While Behavioral Analysis deals with the systematic analysis and recognition of one’s behavior in daily situations, Machine Learning deals with the development of algorithms that can learn from available data, with a strong component of pattern recognition and, afterwards, make predictions. The possibility is thus to collect behavioral data that can be used to learn users’ behaviors in given situations. This allows the later classification of the situation, by observing the behavior.

What we are dealing with is no more than what we Humans do naturally: we observe the others’ behaviors (e.g. body language, gestures, movements, intonation) and make assumptions on their state: someone that is restless, always moving, biting the nails, is most likely nervous. The challenge thus lies in the development of processes to collect this meaningful information, process it and convert it so that it can effectively be used by Machine Learning algorithms.

Here at Performetric we contributed significantly to this domain by developing interaction features that can be extracted from the use of the mouse and the keyboard. This is what makes Performetric so suited for being used in most of nowadays companies, in which employees work with the computer for long hours. Moreover, we also found out that when we are fatigued we interact differently with the computer.
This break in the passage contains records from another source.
(** The shared workflow selector; the workflow stage uses it when enabled. *)
Definition buildWorkflowSelector (cfg : RouterConfig) :
    result build_error (option (WorkflowSelector (regexp:=regexp)) * option (WorkflowSelector (regexp:=regexp))) :=
  if decide (length (rc_Workflows cfg) = 0) then Ok (None, None)
  else match NewWorkflowSelector Compile (rc_Workflows cfg) with
       | Err e => Err (BadWorkflow e)
       | Ok wf => Ok (Some wf, if stageEnabled (st_Workflow (rc_Stages cfg)) true then Some wf else None)
       end.

Definition buildPolicyFilter (cfg : RouterConfig) : result build_error (option (list (compiledRule (regexp:=regexp)))) :=
  if decide (stageEnabled (st_Policy (rc_Stages cfg)) true = false ∨ length (rc_Policy cfg) = 0) then Ok None
  else match NewPolicyFilter Compile (rc_Policy cfg) with
       | Err e => Err (BadPolicy e)
       | Ok p => Ok (Some p)
       end.

Definition validateProgressiveBundle (bundle : string) (wf : option (WorkflowSelector (regexp:=regexp))) : option build_error :=
  if decide (bundle = "") then Some InitialBundleRequired
  else match wf with
       | None => Some (InitialBundleNoWorkflows bundle)
       | Some w => match bundleTools w bundle with
                   | None => Some (InitialBundleUnknown bundle)
                   | Some _ => None
                   end
       end.

Definition buildProgressiveGate (cfg : RouterConfig) (wf : option (WorkflowSelector (regexp:=regexp))) :
    result build_error (option (ProgressiveGate (regexp:=regexp))) :=
  if st_Progressive (rc_Stages cfg) then
    if decide (ExpandAfterCalls (rc_Progressive cfg) ≤ 0)%Z then Err BadExpandAfterCalls
    else
      let bundle := TrimSpace (InitialBundle (rc_Progressive cfg)) in
      match validateProgressiveBundle bundle wf with
      | Some e => Err e
      | None => Ok (Some (NewProgressiveGate (mkProgressiveConfig bundle (ExpandAfterCalls (rc_Progressive cfg))) wf))
      end
  else Ok None.

Definition validateDefaultFallback (cfg : RouterConfig) (wf : option (WorkflowSelector (regexp:=regexp)))
    (fallback : string) : option build_error :=
  if decide (fallback ≠ FallbackBundleDefault) then None
  else
    let bundle := TrimSpace (rc_DefaultBundle cfg) in
    if decide (bundle = "") then Some DefaultBundleRequired
    else match wf with
         | None => Some (DefaultBundleNoWorkflows bundle)
         | Some w => match bundleTools w bundle with
                     | None => Some (DefaultBundleUnknown bundle)
                     | Some b => if decide (b = ∅) then Some (DefaultBundleEmpty bundle) else None
                     end
         end.

(** [NewCompositeSelector] on the options the builder fills in. *)
Definition NewCompositeSelector (policy : option (list compiledRule)) (workflow : option WorkflowSelector)
    (progressive : option ProgressiveGate) (bundles : option WorkflowSelector)
    (routerID fallback defaultBundle cfgHash : string) (visibleFP : option (list ToolConfig → string)) :
    result build_error (CompositeSelector (regexp:=regexp)) :=
  let fallback := if decide (fallback = "") then DefaultFallback else fallback in
  match validateFallback fallback with
  | Some e => Err e
  | None =>
      Ok (mkCompositeSelector policy workflow progressive bundles routerID fallback defaultBundle cfgHash
            (progressiveConfigHash progressive) (default DefaultVisibleFingerprint visibleFP))
  end.

#[local] Open Scope go_scope.

(** An error that a validation reports ends the build. *)
Definition check (e : option build_error) : result build_error unit :=
  match e with Some e => Err e | None => Ok () end.

Definition policy_risks (cfg : RouterConfig) : result build_error unit :=
  match validatePolicyRisks (rc_Policy cfg) with Ok _ => Ok () | Err e => Err (BadPolicy e) end.

Definition BuildWithOptions (cfg : option RouterConfig) (instance : nat) (visibleFP : option (list ToolConfig → string)) :
    result build_error (CompositeSelector (regexp:=regexp)) :=
  let cfg := normalizeConfig cfg in
  let! _ := check (validateFallback (rc_Fallback cfg)) in
  let! _ := check (validateSampleRate (rc_Audit cfg)) in
  let! _ := check (validateSessionConfig (rc_MaxEntries cfg)) in
  let! _ := policy_risks cfg in
  let! cfgHash := configHash cfg in
  let! wfs := buildWorkflowSelector cfg in
  let! policy := buildPolicyFilter cfg in
  let! gate := buildProgressiveGate cfg wfs.1 in
  let! _ := check (validateDefaultFallback cfg wfs.1 (rc_Fallback cfg)) in
  NewCompositeSelector policy wfs.2 gate wfs.1 (newRouterInstanceID instance cfgHash) (rc_Fallback cfg)
    (rc_DefaultBundle cfg) cfgHash visibleFP.

(** ** What a build guarantees *)

Lemma check_ok e : check e = Ok () ↔ e = None.
Proof. by destruct e. Qed.

Lemma normalize_fallback cfg : rc_Fallback (normalizeConfig cfg) ≠ "".
Proof. destruct cfg as [cfg|]; simpl; [|done]. by case_decide. Qed.

Lemma Build_inv cfg n fp c :
  BuildWithOptions cfg n fp = Ok c →
  let cfg := normalizeConfig cfg in
  ∃ cfgHash wf,
    configHash cfg = Ok cfgHash ∧ buildWorkflowSelector cfg = Ok (wf, cs_workflow c) ∧
    buildPolicyFilter cfg = Ok (cs_policy c) ∧ buildProgressiveGate cfg wf = Ok (cs_progressive c) ∧
    validateDefaultFallback cfg wf (rc_Fallback cfg) = None ∧
    cs_bundles c = wf ∧ cs_routerID c = newRouterInstanceID n cfgHash ∧ cs_fallback c = rc_Fallback cfg ∧
    cs_fallback c ∈ [FallbackBundleDefault; FallbackFailClosed] ∧
    cs_defaultBundle c = rc_DefaultBundle cfg ∧ cs_configHash c = cfgHash.
Proof.
  cbv zeta. unfold BuildWithOptions. pose proof (normalize_fallback cfg) as Hne. revert Hne.
  generalize (normalizeConfig cfg) as cf. intros cf Hne.
  intros ([] & Hf & ([] & Hsr & ([] & Hsc & ([] & Hpr & (h & Hh & ([wf wf'] & Hwf & (p & Hp & (g & Hg & ([] & Hd & Hn)%result_bind_ok
    )%result_bind_ok)%result_bind_ok)%result_bind_ok)%result_bind_ok)%result_bind_ok)%result_bind_ok)%result_bind_ok)%result_bind_ok.
  apply check_ok in Hf, Hd. unfold NewCompositeSelector in Hn. rewrite decide_False in Hn by done. rewrite Hf in Hn.
  injection Hn as <-. simpl. exists h, wf. unfold validateFallback in Hf. case_decide as Hin; [|done].
  split_and!; try done. set_solver.
Qed.

(** A selector that was built is complete: the threshold of its gate is
    positive and the initial bundle names a workflow, so that the gate never
    locks everybody out for want of it; a default bundle that the fallback
    uses exists and is not empty; plan keys are valid for every session. *)
Theorem build_sound cfg n fp c sessionID :
  BuildWithOptions cfg n fp = Ok c →
  (∀ g, cs_progressive c = Some g → (0 < pg_expandAfter g)%Z ∧ is_Some (bundleSet g)) ∧
  (cs_fallback c = FallbackFailClosed ∨
   cs_fallback c = FallbackBundleDefault ∧ ∃ b, defaultBundleTools c = Some b ∧ b ≠ ∅) ∧
  (sessionID ≠ "" → key_valid (planKey c sessionID) = true).
Proof.
  intros (h & wf & Hh & Hwf & Hp & Hg & Hd & Hb & Hr & Hf & Hfi & Hdb & _)%Build_inv. split_and!.
  - intros g Eg. rewrite Eg in Hg. unfold buildProgressiveGate in Hg.
    destruct (st_Progressive _); [|done]. case_decide as He; [done|].
    destruct (validateProgressiveBundle _ wf) eqn:Ev; [done|]. injection Hg as <-. simpl.
    rewrite decide_False by done. split; [lia|]. unfold bundleSet. simpl. unfold validateProgressiveBundle in Ev.
    case_decide as Et; [done|]. destruct wf as [w|]; [|done]. destruct (bundleTools w _); [eauto|done].
  - rewrite !elem_of_cons, elem_of_nil in Hfi. destruct Hfi as [Hfi|[Hfi|[]]]; [right|by left]. split; [done|].
    rewrite <- Hf, Hfi in Hd. unfold validateDefaultFallback in Hd. rewrite decide_False in Hd by tauto.
    case_decide as Et; [done|]. destruct wf as [w|]; [|done]. unfold defaultBundleTools. rewrite Hb, Hdb.
    rewrite decide_False by (intros Hnil; rewrite Hnil in Et; by destruct Et). unfold bundleTools in *. rewrite TrimSpace.TrimSpace_idemp in Hd.
    destruct (cw_tools <$> _) as [b|]; [|done]. case_decide; [done|]. eauto.
  - intros Hs. unfold key_valid. simpl. apply bool_decide_eq_true. split; [|done]. by rewrite Hr.
Qed.

(** ** The policy as configured *)

(** When a condition holds, read off the configuration. *)
Definition when_holds (m : PolicyMatch) (sc : SelectionContext) : Prop :=
  if decide (pm_MissingClaim m ≠ "") then claimString sc (pm_MissingClaim m) ∈ [None; Some ""]
  else pm_Claim m = "" ∨
    ∃ val, claimString sc (pm_Claim m) = Some val ∧
      (pm_Equals m ≠ "" → val = pm_Equals m) ∧
      (pm_In m ≠ [] → val ∈ pm_In m) ∧
      (pm_Regex m ≠ "" → ∃ re, Compile (pm_Regex m) = Some re ∧ MatchString re val = true) ∧
      (pm_Equals m = "" → pm_In m = [] → pm_Regex m = "" → val ≠ "").

(** What a rule asks of a tool, read off the configuration. *)
Definition rule_admits (r : PolicyRule) (t : ToolConfig) : Prop :=
  (∀ tag, tag ∈ toolTags t → tag ∉ pr_DenyTags r) ∧
  (pr_AllowTags r = [] ∨ ∃ tag, tag ∈ toolTags t ∧ tag ∈ pr_AllowTags r) ∧
  (pr_MaxRisk r = "" ∨ riskLevel (toolRisk t) ≤ riskLevel (pr_MaxRisk r)).

Lemma operators_spec m :
  validatePolicyMatch m = Ok () → pm_MissingClaim m = "" → pm_Claim m ≠ "" →
  (pm_Equals m ≠ "" → pm_In m = [] ∧ pm_Regex m = "") ∧ (pm_In m ≠ [] → pm_Regex m = "").
Proof.
  unfold validatePolicyMatch, operators. intros H Hm Hc. rewrite decide_False in H by tauto.
  destruct (decide (pm_Equals m = "")), (decide (pm_In m = [])), (decide (pm_Regex m = ""));
    simpl in H; repeat case_decide; try done; try lia; tauto.
Qed.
This allows to non-intrusively and continuously monitor the behavior of the user in terms of the interaction with the computer, in search for signs of fatigue.

Machine Learning techniques can thus be used to train personalized models, based on individual data, as well as general models, based on data from multiple users. Moreover, these models can be sensitive to the context of the user (e.g. the application being used).

Our aim is to develop hardware and software that is naturally user-sensitive and that places its focus on improving user well-being, with advantages for both employees, organizations, healthcare systems and the society as a whole, especially in times in which productivity and labor is so overvalued.